De volta à descoberta do White Sands National Park, vemos agora que essa evidência se soma à uma gama de outras evidências (ex.: Monte Verde, Serra da Capivara, Monte Elina, Caverna de Chiquihuite, Abrigo de Meadowcroft e outros) que corroboram para uma ocupação humana pré-histórica de Lagoa Santa bem mais antiga do que antes se pensava pelos defensores da ideia de Clovis primeiro. Essa descoberta também soma à lista de evidências que corroboram para a presença de humanos no continente americano durante o Último Máximo Glacial, período de maior extensão das geleiras no último período glacial, entre 26.500 e 20.000-19.000 anos atrás. Mas sobre o que se trata essa descoberta, exatamente?

Trilhas de Pegadas no White Sands National Park. Fonte: Bennet et al, 2021.

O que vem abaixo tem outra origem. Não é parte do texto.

(** * LandSnag: the Realtor16 provider client

    A shallow embedding of the provider client of the LandSnag repository
    (the token-bucket rate limiter of [lib/rateLimiter.ts] and the
    [RealtorProvider] class: hashing of search parameters, the cache
    lookup, the page fetch with its retry loop and the normalisation of
    raw listings), followed by the properties established about it.

    Conventions of the embedding.
    - A JavaScript number is a [number]: [NaN], the two infinities, or a
      finite value held as an exact rational.  Rounding to 53 bits,
      overflow of finite arithmetic and the sign of zero are outside the
      model.
    - A string is a sequence of code units below 256 ([string]).
    - A JavaScript object is an association list in property enumeration
      order; its keys are pairwise distinct.
    - The host functions the code calls but does not define (SHA-256,
      [JSON.stringify], [JSON.parse], [Number.prototype.toString],
      [Date] parsing, the haversine helper) are the fields of the class
      [Host]; what the upstream answers, what the cache holds, the clock
      and the results of [Math.random()] are the fields of a [World]. *)

From Stdlib Require Import ZArith QArith Qround String Ascii List Lia Lqa.
From Stdlib Require Import DecimalString.
From stdpp Require Import base list sorting gmap strings.

Set Warnings "-register-all".
Open Scope Z_scope.

(** ** JavaScript values *)

Module JS.

(** *** Numbers *)

Inductive number : Type :=
| NaN
| PInf
| NInf
| Fin (q : Q).

Definition of_Z (z : Z) : number := Fin (inject_Z z).

(** The result of [parseInt]: [None] is NaN. *)
Definition of_int (o : option Z) : number :=
  match o with
  | Some z => of_Z z
  | None => NaN
  end.

Definition Qltb (a b : Q) : bool := negb (Qle_bool b a).

Definition neg (a : number) : number :=
  match a with
  | NaN => NaN
  | PInf => NInf
  | NInf => PInf
  | Fin q => Fin (Qred (- q))
  end.

Definition add (a b : number) : number :=
  match a, b with
  | NaN, _ | _, NaN => NaN
  | PInf, NInf | NInf, PInf => NaN
  | PInf, _ | _, PInf => PInf
  | NInf, _ | _, NInf => NInf
  | Fin x, Fin y => Fin (Qred (x + y))
  end.

Definition sub (a b : number) : number := add a (neg b).

(** The sign of a rational: [Lt], [Eq] or [Gt] with respect to zero. *)
Definition Qsign (q : Q) : comparison := (Qnum q ?= 0)%Z.

Definition signed_inf (positive : bool) : number :=
  if positive then PInf else NInf.

Definition mul_inf (positive : bool) (q : Q) : number :=
  match Qsign q with
  | Eq => NaN
  | Gt => signed_inf positive
  | Lt => signed_inf (negb positive)
  end.

Definition mul (a b : number) : number :=
  match a, b with
  | NaN, _ | _, NaN => NaN
  | PInf, PInf | NInf, NInf => PInf
  | PInf, NInf | NInf, PInf => NInf
  | PInf, Fin q | Fin q, PInf => mul_inf true q
  | NInf, Fin q | Fin q, NInf => mul_inf false q
  | Fin x, Fin y => Fin (Qred (x * y))
  end.

Definition div (a b : number) : number :=
  match a, b with
  | NaN, _ | _, NaN => NaN
  | (PInf | NInf), (PInf | NInf) => NaN
  | Fin _, (PInf | NInf) => Fin 0%Q
  | PInf, Fin q => signed_inf (negb (Qltb q 0))
  | NInf, Fin q => signed_inf (Qltb q 0)
  | Fin x, Fin y =>
      match Qsign y with
      | Eq => match Qsign x with
              | Eq => NaN
              | Gt => PInf
              | Lt => NInf
              end
      | _ => Fin (Qred (x / y))
      end
  end.

(** [a < b]; every comparison with NaN is false. *)
Definition ltb (a b : number) : bool :=
  match a, b with
  | NaN, _ | _, NaN => false
  | _, NInf => false
  | NInf, _ => true
  | PInf, _ => false
  | _, PInf => true
  | Fin x, Fin y => Qltb x y
  end.

Definition leb (a b : number) : bool :=
  match a, b with
  | NaN, _ | _, NaN => false
  | NInf, _ => true
  | _, PInf => true
  | _, NInf => false
  | PInf, _ => false
  | Fin x, Fin y => Qle_bool x y
  end.

Definition gtb (a b : number) : bool := ltb b a.
Definition geb (a b : number) : bool := leb b a.

(** [a === b] on numbers: NaN differs from itself. *)
Definition strict_eqb (a b : number) : bool :=
  match a, b with
  | PInf, PInf | NInf, NInf => true
  | Fin x, Fin y => Qeq_bool x y
  | _, _ => false
  end.

Definition isNaN (a : number) : bool :=
  match a with
  | NaN => true
  | _ => false
  end.

(** [Math.min] and [Math.max] of two arguments. *)
Definition min (a b : number) : number :=
  match a, b with
  | NaN, _ | _, NaN => NaN
  | _, _ => if leb a b then a else b
  end.

Definition max (a b : number) : number :=
  match a, b with
  | NaN, _ | _, NaN => NaN
  | _, _ => if leb a b then b else a
  end.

Os pesquisadores do WHSA descobriram um total de 61 trilhas de pegadas humanas nas superfícies estudadas do WHSA. As pegadas foram encontradas em sedimentos lacustres (isto é, sedimentos de ambientes de lagos), do Lago Otero, hoje já seco, mas que servia como um corpo de água perene para a região entre 36 e 19 mil anos atrás. É pensado, entretanto, que eventos climáticos da época, teriam levado à uma mudança na sedimentação e a um evento de seca. Esse evento de seca teria exposto algumas margens do lago, por onde animais da megafauna e seres humanos fizeram a sua travessia, deixando registradas suas pegadas. As pegadas estudadas contavam, inclusive, com a marca do dedão um pouco mais “alongada”, atribuída pelos pesquisadores a pequenos deslizes do pé no sedimento escorregadio.

            A maioria das pegadas foi atribuída a crianças e adolescentes, enquanto pegadas de adultos eram mais raras. Essa diferença de frequência pode estar relacionada a divisão do trabalho, segundo os pesquisadores. Enquanto os adultos ficavam envolvidos em tarefas mais especializadas, as crianças e os adolescentes eram atribuídos a tarefas como “coletar e carregar”, deixando uma dispersão de pegadas maiores.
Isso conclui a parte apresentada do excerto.